Task to carry out.
Only some lines are wanted. Transcribe, exactly, the lines below from the line with "currentRow currentCol) num)" up to and including the line with "map (fun x => (row, x))".

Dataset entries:
(** ** sudokuValidator.ts *)

Definition isValidMove (board : Board) (row col : nat) (num : Z) : bool :=
  if existsb (fun x => negb (x =? col) && cellIs (getCell board row x) num)
       (seq 0 9)
  then false
  else if existsb (fun x => negb (x =? row) && cellIs (getCell board x col) num)
            (seq 0 9)
  then false
  else
    let boxStartRow := row - row mod 3 in
    let boxStartCol := col - col mod 3 in
    if existsb (fun i => existsb (fun j =>
          let currentRow := boxStartRow + i in
          let currentCol := boxStartCol + j in
          negb ((currentRow =? row) && (currentCol =? col))
          && cellIs (getCell board currentRow currentCol) num)
        (seq 0 3)) (seq 0 3)
    then false
    else true.

Definition findConflicts (board : Board) (row col : nat) : list (nat * nat) :=
  match getCell board row col with
  | None => []
  | Some value =>
    map (fun x => (row, x))
        (filter (fun x => negb (x =? col) && cellIs (getCell board row x) value)
                (seq 0 9))
    ++ map (fun x => (x, col))
        (filter (fun x => negb (x =? row) && cellIs (getCell board x col) value)
                (seq 0 9))
    ++ (let boxStartRow := row - row mod 3 in
        let boxStartCol := col - col mod 3 in
        flat_map (fun i => flat_map (fun j =>
            let currentRow := boxStartRow + i in
            let currentCol := boxStartCol + j in
            if (currentRow =? row) && (currentCol =? col) then []
            else if cellIs (getCell board currentRow currentCol) value
                 then [(currentRow, currentCol)]
                 else [])
          (seq 0 3)) (seq 0 3))
  end.

Definition isBoardValid (board : Board) : bool :=
  forallb (fun p =>
      match getCell board (fst p) (snd p) with
      | None => true
      | Some _ => negb (0 <? length (findConflicts board (fst p) (snd p)))
      end)
    allPositions.

Definition isBoardSolved (board : Board) : bool :=
  if existsb (fun p => isNull (getCell board (fst p) (snd p))) allPositions
  then false
  else isBoardValid board.

(** ** sudokuSolver.ts *)

Definition digits : list Z := map Z.of_nat (seq 1 9).

(** The first empty cell in row-major order, as found by the two outer loops
    of [solveSudoku]. *)
Definition firstEmpty (board : Board) : option (nat * nat) :=
  find (fun p => isNull (getCell board (fst p) (snd p))) allPositions.

(** The [for (num...)] loop of [solveSudoku] at the cell [(row, col)];
    [rec] is the recursive call.  The result carries the final board. *)
Fixpoint tryNumbers (rec : Board -> option (bool * Board))
    (row col : nat) (nums : list Z) (board : Board) : option (bool * Board) :=
  match nums with
  | [] => Some (false, board)
  | num :: rest =>
    if isValidMove board row col num then
      match rec (setCell board row col (Some num)) with
      | None => None
      | Some (true, board') => Some (true, board')
      | Some (false, board') =>
        tryNumbers rec row col rest (setCell board' row col None)
      end
    else tryNumbers rec row col rest board
  end.

(** [solveSudoku]; the recursion depth is bounded by [fuel], and [None] means
    that the bound was reached. *)
Fixpoint solveSudoku_fuel (fuel : nat) (board : Board) : option (bool * Board) :=
  match firstEmpty board with
  | None => Some (true, board)
  | Some (row, col) =>
    match fuel with
    | O => None
    | S fuel' => tryNumbers (solveSudoku_fuel fuel') row col digits board
    end
  end.

(** A board has 81 cells, so the recursion is at most 81 deep. *)
Definition solveSudoku (board : Board) : option (bool * Board) :=
  solveSudoku_fuel 81 board.

(** [isSolvable]: [solveSudoku] on a copy; only the boolean is kept. *)
Definition isSolvable (board : Board) : option bool :=
  let testBoard := map (fun row => row) board in
  match solveSudoku testBoard with
  | None => None
  | Some (ok, _) => Some ok
  end.

(** A hint: [{row, col, value}]. *)
Record Hint := mkHint { hintRow : nat; hintCol : nat; hintValue : Z }.

(** [getNextHint].  [solvedBoard] is a fresh copy (fresh row arrays), so the
    writes of [solveSudoku] go to the copy; the function returns its result
    (the outer [option] is the recursion bound of [solveSudoku], the inner one
    is [null]) together with the final contents of [board]. *)
Definition getNextHint (board : Board) : option (option Hint) * Board :=
  let solvedBoard := map (fun row => row) board in
  match solveSudoku solvedBoard with
  | None => (None, board)
  | Some (false, _) => (Some None, board)
  | Some (true, solvedBoard') =>
    match find (fun p =>
                  isNull (getCell board (fst p) (snd p))
                  && negb (isNull (getCell solvedBoard' (fst p) (snd p))))
               allPositions with
    | Some (row, col) =>
      match getCell solvedBoard' row col with
      | Some value => (Some (Some (mkHint row col value)), board)
      | None => (Some None, board)
      end
    | None => (Some None, board)
    end
  end.

(** ** sudokuGenerator.ts *)

Inductive Difficulty := EASY | MEDIUM | HARD | EXPERT.

(** [Math.random]: a stream of naturals and the number of values drawn so
    far.  [Math.floor(Math.random() * n)] is an integer in [0, n-1]; the model
    reduces the drawn natural modulo [n], which ranges over the same set. *)
Record Rng := mkRng { stream : nat -> nat; cursor : nat }.

Definition randomBelow (n : nat) (g : Rng) : nat * Rng :=
  (stream g (cursor g) mod n, mkRng (stream g) (S (cursor g))).

(** [[a[i], a[j]] = [a[j], a[i]]] *)
Definition swap {A : Type} (a : list A) (i j : nat) : list A :=
  match nth_error a i, nth_error a j with
  | Some x, Some y => upd i y (upd j x a)
  | _, _ => a
  end.

(** The loop of [shuffleArray], from index [i] down to 1. *)
Fixpoint shuffleFrom {A : Type} (i : nat) (newArray : list A) (g : Rng)
  : list A * Rng :=
  match i with
  | O => (newArray, g)
  | S i' =>
    let (j, g') := randomBelow (i + 1) g in
    shuffleFrom i' (swap newArray i j) g'
  end.

Definition shuffleArray {A : Type} (array : list A) (g : Rng) : list A * Rng :=
  shuffleFrom (length array - 1) array g.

Answer box.
          && cellIs (getCell board currentRow currentCol) num)
        (seq 0 3)) (seq 0 3)
    then false
    else true.

Definition findConflicts (board : Board) (row col : nat) : list (nat * nat) :=
  match getCell board row col with
  | None => []
  | Some value =>
    map (fun x => (row, x))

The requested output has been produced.